それまで研究してきたものを否定しかねないのに、手を出さずにはいられないほど魅力的。その様子から、こんな呼び方をする科学者が出てきたと。――これは、悪魔の鉄だ――と』
「…………」
『同時にね、その悪魔の鉄が読み取ってる意志、これを研究し始める科学者も出始めて。……その中には、万物には意志が宿ってるとか、そんな宗教めいたことを言い出す人まで出てきたんだって』
「……もう無茶苦茶だな」
『どうもね、この悪魔の鉄、植物とかにまで影響を与えたみたい。だから脳の有無は関係無い。それでも、何か意志のようなものに反応しているとしか思えない、そこからこんな考え方まで出てきちゃう。――植物の、芽吹き、種をまくのも意志なら、世の中のあらゆるものに意志はある、この鉄はその意志に介入しているのだ――と、こんな考え方までね』
「……それは真面目な発言なのか? どちらかというと、研究がままならなくなった上での妄言のように思えるのだが」
『え~、結構好きだけどなぁ、この考え方』
「……いや、まともかどうかを問題にしているのだが」
『水素と酸素は恋をした。それは正に燃え上るような恋。出会った時からこうなることが約束された、運命という言葉ですらその必然を説明することはできない、そう、これこそが正に世界の法則。水素と酸素は出会うべくして出会ったのだ。――こんな感じ?』
「……いや、あのな……」
『だが、何ということだろう。互いを燃え上らせるほどの情熱をその身に秘めたこの恋を成就させるためには、互いを燃え上らせるほどの熱量を必要とするのだ。ひとたび結ばれれば容易く得られる熱、その熱を結ばれる前に得なければいけないとは何たる矛盾。その熱を得ることがいかに困難なことか。だが、それでも、水素と酸素は求めあうのだ。――その先にある潤いを求めて。

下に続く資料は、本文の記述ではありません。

(** [levels] is one more than the levels below the deepest that may still be entered. *)
Fixpoint readValue (levels : nat) (rest : str) : result cborError (value * str) :=
  match levels with
  | O => Err NestingTooDeep
  | S levels =>
      match rest with
      | [] => Err UnexpectedEnd
      | b :: rest =>
          let major := byte_val b / 32 in
          let minor := byte_val b mod 32 in
          if major =? 0 then let? n := readUint minor rest in Ok (VUint (fst n), snd n)
          else if major =? 1 then
            let? n := readUint minor rest in
            if MaxInt64 <? fst n then Err NegativeOutOfRange else Ok (VInt (-1 - fst n), snd n)
          else if major =? 2 then
            let? n := readLen minor rest in let? s := readBytes (fst n) (snd n) in Ok (VBytes (fst s), snd s)
          else if major =? 3 then
            let? n := readLen minor rest in let? s := readBytes (fst n) (snd n) in Ok (VText (fst s), snd s)
          else if major =? 4 then
            let? n := readLen minor rest in let? l := read_items (readValue levels) (Z.to_nat (fst n)) (snd n) in Ok (VArray (fst l), snd l)
          else if major =? 5 then
            let? n := readLen minor rest in let? m := read_entries (readValue levels) (Z.to_nat (fst n)) [] (snd n) in Ok (VMap (fst m), snd m)
          else Err UnsupportedMajor
      end
  end.

End Reader.

Definition decodeCBOR (buf : str) : result cborError value :=
  let? r := readValue (Z.of_nat (length buf)) (S maxCBORNesting) buf in
  match snd r with [] => Ok (fst r) | _ => Err TrailingBytes end.

(** ** Accessors *)

(** [cborMapGet] with an integer key, and with a string. *)
Definition cborMapGet_int (m : list (key * value)) (k : Z) : option value := map_get m (if k <? 0 then KInt k else KUint k).
Definition cborMapGet (m : list (key * value)) (k : string) : option value := map_get m (KText (bytes_of_string k)).

Definition cborBytes (v : option value) : option str := match v with Some (VBytes s) => Some s | _ => None end.

Definition cborInt (v : value) : option Z :=
  match v with
  | VUint n => if MaxInt64 <? n then None else Some n
  | VInt z => Some z
  | _ => None
  end.

(** ** The encoding

    RFC 8949, section 3, restricted to the six major types above: which bytes stand for a value.
    An argument may be written longer than needed.  [levels] bounds the nesting. *)

Definition argument_length (minor : Z) : option nat :=
  if minor =? 24 then Some 1%nat else if minor =? 25 then Some 2%nat else if minor =? 26 then Some 4%nat else if minor =? 27 then Some 8%nat else None.

Definition argument (minor n : Z) (arg : str) : Prop :=
  minor < 24 /\ n = minor /\ arg = [] \/ 24 <= minor /\ argument_length minor = Some (length arg) /\ n = be_val arg.

Definition key_value (k : key) : value := match k with KUint n => VUint n | KInt z => VInt z | KText s => VText s end.

Definition map_of (entries : list (key * value)) : list (key * value) := fold_left (fun m e => map_set m (fst e) (snd e)) entries [].

Definition both (p : str * str) : str := fst p ++ snd p.

(** What follows the header of an item of major type [major] with the argument [n]; [E] is the
    encoding of the items inside. *)
Definition content (E : value -> str -> Prop) (major n : Z) (v : value) (body : str) : Prop :=
  match v with
  | VUint x => major = 0 /\ x = n /\ body = []
  | VInt z => major = 1 /\ z = -1 - n /\ n <= MaxInt64 /\ body = []
  | VBytes s => major = 2 /\ n <= maxCBORItems /\ n = Z.of_nat (length s) /\ body = s
  | VText s => major = 3 /\ n <= maxCBORItems /\ n = Z.of_nat (length s) /\ body = s
  | VArray l => major = 4 /\ n <= maxCBORItems /\ n = Z.of_nat (length l) /\ exists parts, body = concat parts /\ Forall2 E l parts
  | VMap m => major = 5 /\ n <= maxCBORItems /\
      exists entries parts, n = Z.of_nat (length entries) /\ body = concat (map both parts) /\ m = map_of entries /\
        Forall2 (fun e p => E (key_value (fst e)) (fst p) /\ E (snd e) (snd p)) entries parts
  end.

Fixpoint Encodes (levels : nat) (v : value) (bs : str) : Prop :=
  match levels with
  | O => False
  | S levels =>
      exists b major minor n arg body, bs = b :: arg ++ body /\ byte_val b = 32 * major + minor /\ 0 <= minor < 32 /\
        argument minor n arg /\ content (Encodes levels) major n v body
  end.

(** ** The reader reads exactly the encodings *)

Lemma readBytes_spec n rest s rest' : readBytes n rest = Ok (s, rest') <-> rest = s ++ rest' /\ n = Z.of_nat (length s).
Proof.
  unfold readBytes. destruct (Z.ltb_spec n 0), (Z.ltb_spec (Z.of_nat (length rest)) n); cbn [orb]; split; try discriminate; try (intros [-> ->]; rewrite ?length_app in *; lia).
  - intros [= <- <-]. rewrite firstn_skipn. split; [reflexivity|]. rewrite length_firstn. lia.
  - intros [-> ->]. rewrite Nat2Z.id, firstn_app, skipn_app, Nat.sub_diag, firstn_all, skipn_all. cbn. now rewrite app_nil_r.
Qed.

……とりあえず、こんなのを考えてみたよ。水素と酸素に、互いを求めあうという意志が宿ってると、そんな前提だね! そんな二人を不思議な鉄さんが取り持つんだよ。仲人さんだね。それこそ魔法みたいに二人をくっつけるんだよ!』
「……そうだな、とりあえず、先史文明の科学者の方が、お前よりは真面目だと言うことは、良く分かった」
『……そう言うけどね』
「うん?」
『水素と酸素が結びついて、熱を発生させて水になる、その理由はね、誰にもわからないんだよ』
「……いや、そんなことは無いだろう」
『わかるのはね、水素と酸素が結びついて、熱を発生させて水になる、その事実だけ。細かく調べていけば、細かい理由はわかるかもしれない。じゃあ、何で水素と酸素は結びつくの? 分子間力? じゃあその力は何で? ……こういった問いを続けた先、一番の根っこになる部分はね、きっと誰にもわからない』
「…………」
『人にわかるのは、どこまで行っても、起こったという事実だけ。規則性を見出すことは出来ても、根本的な理解には届かない。――だから、科学っていうのは全て仮定の上で成り立っていると、私はそう思うんだ』
「……なるほどな」
『だからきっと、水素と酸素は、そこらじゅうで、燃え上るような恋をしているんだよ!』
「……そして、お前がどれだけ力説しようとも、お前よりも先史文明の科学者の方が真面目なんだろうと、俺は思うけどな」
◇
いつ人が通ったのかもわからないような人気のない道を、ただ歩き続ける旅人。どこまでも続く、曲がりくねった一本道の途中で、旅人の頭の中に声が響く。
『そろそろ、曲がった方がいいんじゃないかな』
「そうか」
頭の中に響く声、彼が「相棒」と呼び親しむ、腰に差した剣からの声に、旅人は一つ頷くと、道を外れ、林の中に立ち入っていく。
「そろそろ泊まる場所も考えないとな」
『なら、この先におっきな湖があるよ。そこがいいんじゃないかな』
「そうか。ならそこまで進むとするか」
道なき道に慣れているのか、ほとんど速度を落とさずに進む旅人。彼が目指す地、かつて先史文明が残したとされる「ノレッジ・シュリーブ」と呼ばれる古代遺跡、その遺跡が落ちた未開の地へは、まだ遠い先だった。